List, from the lines below, each one with "PNone" in it.
*** EXTRACTED MATERIAL Section Begins ***
(** * intelliRoute: the feedback-analysis view, [core/views.py]

    A shallow embedding of [analyze_feedback] and of the module-level
    tables it reads, followed by the properties stated for it.

    Conventions of the embedding.
    - A Python value that came out of [json.loads] / [response.json()]
      is a [pyval].  Numbers are exact: an [int] is a [Z], a finite
      [float] is the rational it denotes, so [<] and [==] on numbers are
      the comparisons of [Q].
    - A Python [str] is the Rocq [string] of its UTF-8 encoding, so a
      character is one to four bytes long and the order of strings is
      the order of their code points.  [str.strip] knows every
      whitespace character of Python; [str.title], whose case mapping
      is that of the interpreter's Unicode database, is taken from the
      world the view runs in.
    - Code that can raise returns a [result]; the view itself runs in the
      monad [M], which also records every call made to a collaborator
      (the inference client, the HTTP endpoint, the document store). *)

From Stdlib Require Import ZArith QArith List String Ascii Bool Lia DecimalString.
Import ListNotations.

Set Warnings "-register-all".

Local Open Scope string_scope.
Local Open Scope Z_scope.

(* ================================================================= *)
(** ** Python values and exceptions *)

Module Py.

Inductive pyval : Type :=
| PNone
| PBool (b : bool)
| PInt (z : Z)
| PFloat (q : Q)
| PStr (s : string)
| PList (l : list pyval)
| PDict (d : list (string * pyval)).

(** [type(v).__name__], as it appears in interpreter error messages. *)
Definition type_name (v : pyval) : string :=
  match v with
  | PNone => "NoneType"
  | PBool _ => "bool"
  | PInt _ => "int"
  | PFloat _ => "float"
  | PStr _ => "str"
  | PList _ => "list"
  | PDict _ => "dict"
  end.

(** The exception classes the view's [except] clauses tell apart.
    An [HTTPError] carries [e.response.status_code] and
    [e.response.text], or its [response] is [None]
    ([HTTPError_without_response], as for a timeout of the inference
    client); every exception carries [str(e)]. *)
Inductive exn : Type :=
| JSONDecodeError (msg : string)
| HTTPError (status_code : Z) (text : string) (msg : string)
| HTTPError_without_response (msg : string)
| AttributeError (msg : string)
| TypeError (msg : string)
| OtherException (msg : string).

Definition str_of_exn (e : exn) : string :=
  match e with
  | JSONDecodeError m | HTTPError _ _ m | HTTPError_without_response m
  | AttributeError m | TypeError m | OtherException m => m
  end.

Inductive result (A : Type) : Type :=
| Ok (a : A)
| Raise (e : exn).
Arguments Ok {A} a.
Arguments Raise {A} e.

Definition rbind {A B} (r : result A) (k : A -> result B) : result B :=
  match r with
  | Ok a => k a
  | Raise e => Raise e
  end.

Notation "x <-- c ; k" := (rbind c (fun x => k))
  (at level 61, c at next level, right associativity).

Definition no_attribute (v : pyval) (attr : string) : exn :=
  AttributeError ("'" ++ type_name v ++ "' object has no attribute '" ++ attr ++ "'").

(** Truth value of a Python object in a boolean context. *)
Definition truthy (v : pyval) : bool :=
  match v with
  | PNone => false
  | PBool b => b
  | PInt z => negb (z =? 0)
  | PFloat q => negb (Qeq_bool q 0)
  | PStr s => negb (s =? "")%string
  | PList l => match l with [] => false | _ => true end
  | PDict d => match d with [] => false | _ => true end
  end.

(** ** Dictionaries with string keys *)

Fixpoint lookup {V} (k : string) (d : list (string * V)) : option V :=
  match d with
  | [] => None
  | (k', v) :: d' => if (k =? k')%string then Some v else lookup k d'
  end.

(** [d.get(k, default)] on a dict. *)
Definition dict_get (d : list (string * pyval)) (k : string) (default : pyval) : pyval :=
  match lookup k d with
  | Some v => v
  | None => default
  end.

(** [x.get(k, default)] on an arbitrary value: only a dict has [get]. *)
Definition py_get (x : pyval) (k : string) (default : pyval) : result pyval :=
  match x with
  | PDict d => Ok (dict_get d k default)
  | _ => Raise (no_attribute x "get")
  end.

(** [del d[k]] for a key known to be present, and [d.copy()]. *)
Fixpoint dict_del {V} (k : string) (d : list (string * V)) : list (string * V) :=
  match d with
  | [] => []
  | (k', v) :: d' => if (k =? k')%string then d' else (k', v) :: dict_del k d'
  end.

Definition keys {V} (d : list (string * V)) : list string := map fst d.

(** ** Comparison of values *)

(** Numbers ([bool] is a subclass of [int]). *)
Definition num_of (v : pyval) : option Q :=
  match v with
  | PBool b => Some (if b then 1%Q else 0%Q)
  | PInt z => Some (inject_Z z)
  | PFloat q => Some q
  | _ => None
  end.

(** [a == b]. *)
Fixpoint py_eq (a b : pyval) {struct a} : bool :=
  match a, b with
  | PNone, PNone => true
  | PStr s, PStr t => (s =? t)%string
  | PList xs, PList ys =>
      (fix go (xs ys : list pyval) : bool :=
         match xs, ys with
         | [], [] => true
         | x :: xs', y :: ys' => py_eq x y && go xs' ys'
         | _, _ => false
         end) xs ys
  | PDict d, PDict e =>
      (List.length d =? List.length e)%nat &&
      (fix go (d : list (string * pyval)) : bool :=
         match d with
         | [] => true
         | (k, v) :: d' =>
             match lookup k e with
             | Some w => py_eq v w
             | None => false
             end && go d'
         end) d
  | _, _ =>
      match num_of a, num_of b with
      | Some x, Some y => Qeq_bool x y
      | _, _ => false
      end
  end.

Definition not_supported (op : string) (a b : pyval) : exn :=
  TypeError ("'" ++ op ++ "' not supported between instances of '"
             ++ type_name a ++ "' and '" ++ type_name b ++ "'").

(** The ordering behind [a < b] and [a > b]: numbers by value, strings
    and lists lexicographically (a list comparison looks for the first
    pair of elements that are not [==]); anything else is the [TypeError]
    of the operator [op] being evaluated. *)
Fixpoint py_compare (op : string) (a b : pyval) {struct a} : result comparison :=
  match a, b with
  | PStr s, PStr t => Ok (String.compare s t)
  | PList xs, PList ys =>
      (fix go (xs ys : list pyval) : result comparison :=
         match xs, ys with
         | [], [] => Ok Eq
         | [], _ :: _ => Ok Lt
         | _ :: _, [] => Ok Gt
         | x :: xs', y :: ys' =>
             if py_eq x y then go xs' ys' else py_compare op x y
         end) xs ys
  | _, _ =>
      match num_of a, num_of b with
      | Some x, Some y => Ok (x ?= y)%Q
      | _, _ => Raise (not_supported op a b)
      end
  end.

Definition py_lt (a b : pyval) : result bool :=
  c <-- py_compare "<" a b;
  Ok (match c with Lt => true | _ => false end).

Definition py_gt (a b : pyval) : result bool :=
  c <-- py_compare ">" a b;
  Ok (match c with Gt => true | _ => false end).

(** ** Strings *)

Definition bytes (l : list nat) : string :=
  string_of_list_ascii (map ascii_of_nat l).

(** The characters [str.isspace] holds of, each in UTF-8:
    U+0009..U+000D, U+001C..U+0020, U+0085, U+00A0, U+1680,
    U+2000..U+200A, U+2028, U+2029, U+202F, U+205F, U+3000. *)
Definition whitespace : list string :=
  map bytes
      [[9]; [10]; [11]; [12]; [13]; [28]; [29]; [30]; [31]; [32];
       [194; 133]; [194; 160]; [225; 154; 128];
       [226; 128; 128]; [226; 128; 129]; [226; 128; 130]; [226; 128; 131];
       [226; 128; 132]; [226; 128; 133]; [226; 128; 134]; [226; 128; 135];
       [226; 128; 136]; [226; 128; 137]; [226; 128; 138];
       [226; 128; 168]; [226; 128; 169]; [226; 128; 175];
       [226; 129; 159]; [227; 128; 128]]%nat.

(** [ch.isspace()] for a single character [ch]. *)
Definition is_space (ch : string) : bool := existsb (String.eqb ch) whitespace.

(** [s.lstrip()]: the whitespace characters at the front are dropped;
    they are one, two or three bytes long. *)
Fixpoint lstrip (s : string) : string :=
  match s with
  | EmptyString => EmptyString
  | String c1 s1 =>
      if is_space (String c1 EmptyString) then lstrip s1
      else
        match s1 with
        | EmptyString => s
        | String c2 s2 =>
            if is_space (String c1 (String c2 EmptyString)) then lstrip s2
            else
              match s2 with
              | EmptyString => s
              | String c3 s3 =>
                  if is_space (String c1 (String c2 (String c3 EmptyString)))
                  then lstrip s3
                  else s
              end
        end
  end.

(** [s.rstrip()]: the longest end of [s] made of whitespace only is
    dropped. *)
Fixpoint rstrip (s : string) : string :=
  match s with
  | EmptyString => EmptyString
  | String c s' => if (lstrip s =? "")%string then EmptyString else String c (rstrip s')
  end.

(** [s.strip()]. *)
Definition strip (s : string) : string := rstrip (lstrip s).

(** ASCII letters. *)
Definition is_upper (c : ascii) : bool :=
  let n := nat_of_ascii c in ((65 <=? n) && (n <=? 90))%nat.

Definition is_lower (c : ascii) : bool :=
  let n := nat_of_ascii c in ((97 <=? n) && (n <=? 122))%nat.

Definition to_upper (c : ascii) : ascii :=
  if is_lower c then ascii_of_nat (nat_of_ascii c - 32) else c.

Definition to_lower (c : ascii) : ascii :=
  if is_upper c then ascii_of_nat (nat_of_ascii c + 32) else c.

(** [s.title()] for a string [s] of ASCII characters: a letter is
    upper-cased when the previous character is not a letter and
    lower-cased when it is.  The labels of the sentiment model
    (POSITIVE, NEGATIVE) are such strings; the sample worlds use it. *)
Fixpoint ascii_title_from (previous_is_cased : bool) (s : string) : string :=
  match s with
  | EmptyString => EmptyString
  | String c s' =>
      String (if previous_is_cased then to_lower c else to_upper c)
             (ascii_title_from (is_upper c || is_lower c) s')
  end.

Definition ascii_title (s : string) : string := ascii_title_from false s.

End Py.

(* ================================================================= *)
(** ** Collaborators of the view *)

Module Env.
Import Py.

(** An object handed back by the inference client (a
    [SummarizationOutput], a [TextClassificationOutputElement], or
    whatever else the call produced): its class name, its truth value
    and the attributes it has. *)
Record pyobject : Type := {
  class_name : string;
  is_truthy : bool;
  attrs : list (string * pyval)
}.

Definition hasattr (o : pyobject) (a : string) : bool :=
  match lookup a (attrs o) with Some _ => true | None => false end.

Definition getattr (o : pyobject) (a : string) : result pyval :=
  match lookup a (attrs o) with
  | Some v => Ok v
  | None => Raise (AttributeError ("'" ++ class_name o
                     ++ "' object has no attribute '" ++ a ++ "'"))
  end.

(** What [client.text_classification] returned: a list of objects, or
    some object that is not a list. *)
Inductive hf_value : Type :=
| HFList (l : list pyobject)
| HFObject (o : pyobject).

Definition string_of_Z (z : Z) : string := NilZero.string_of_int (Z.to_int z).

(** A [requests.Response]: [json] is the outcome of [response.json()]. *)
Record Response : Type := {
  status_code : Z;
  reason : string;
  url : string;
  text : string;
  json : result pyval
}.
*** EXTRACTED MATERIAL Section Ends ***
**EXPECTED OUTPUT**:
| PNone
  | PNone => "NoneType"
  | PNone => false
  | PNone, PNone => true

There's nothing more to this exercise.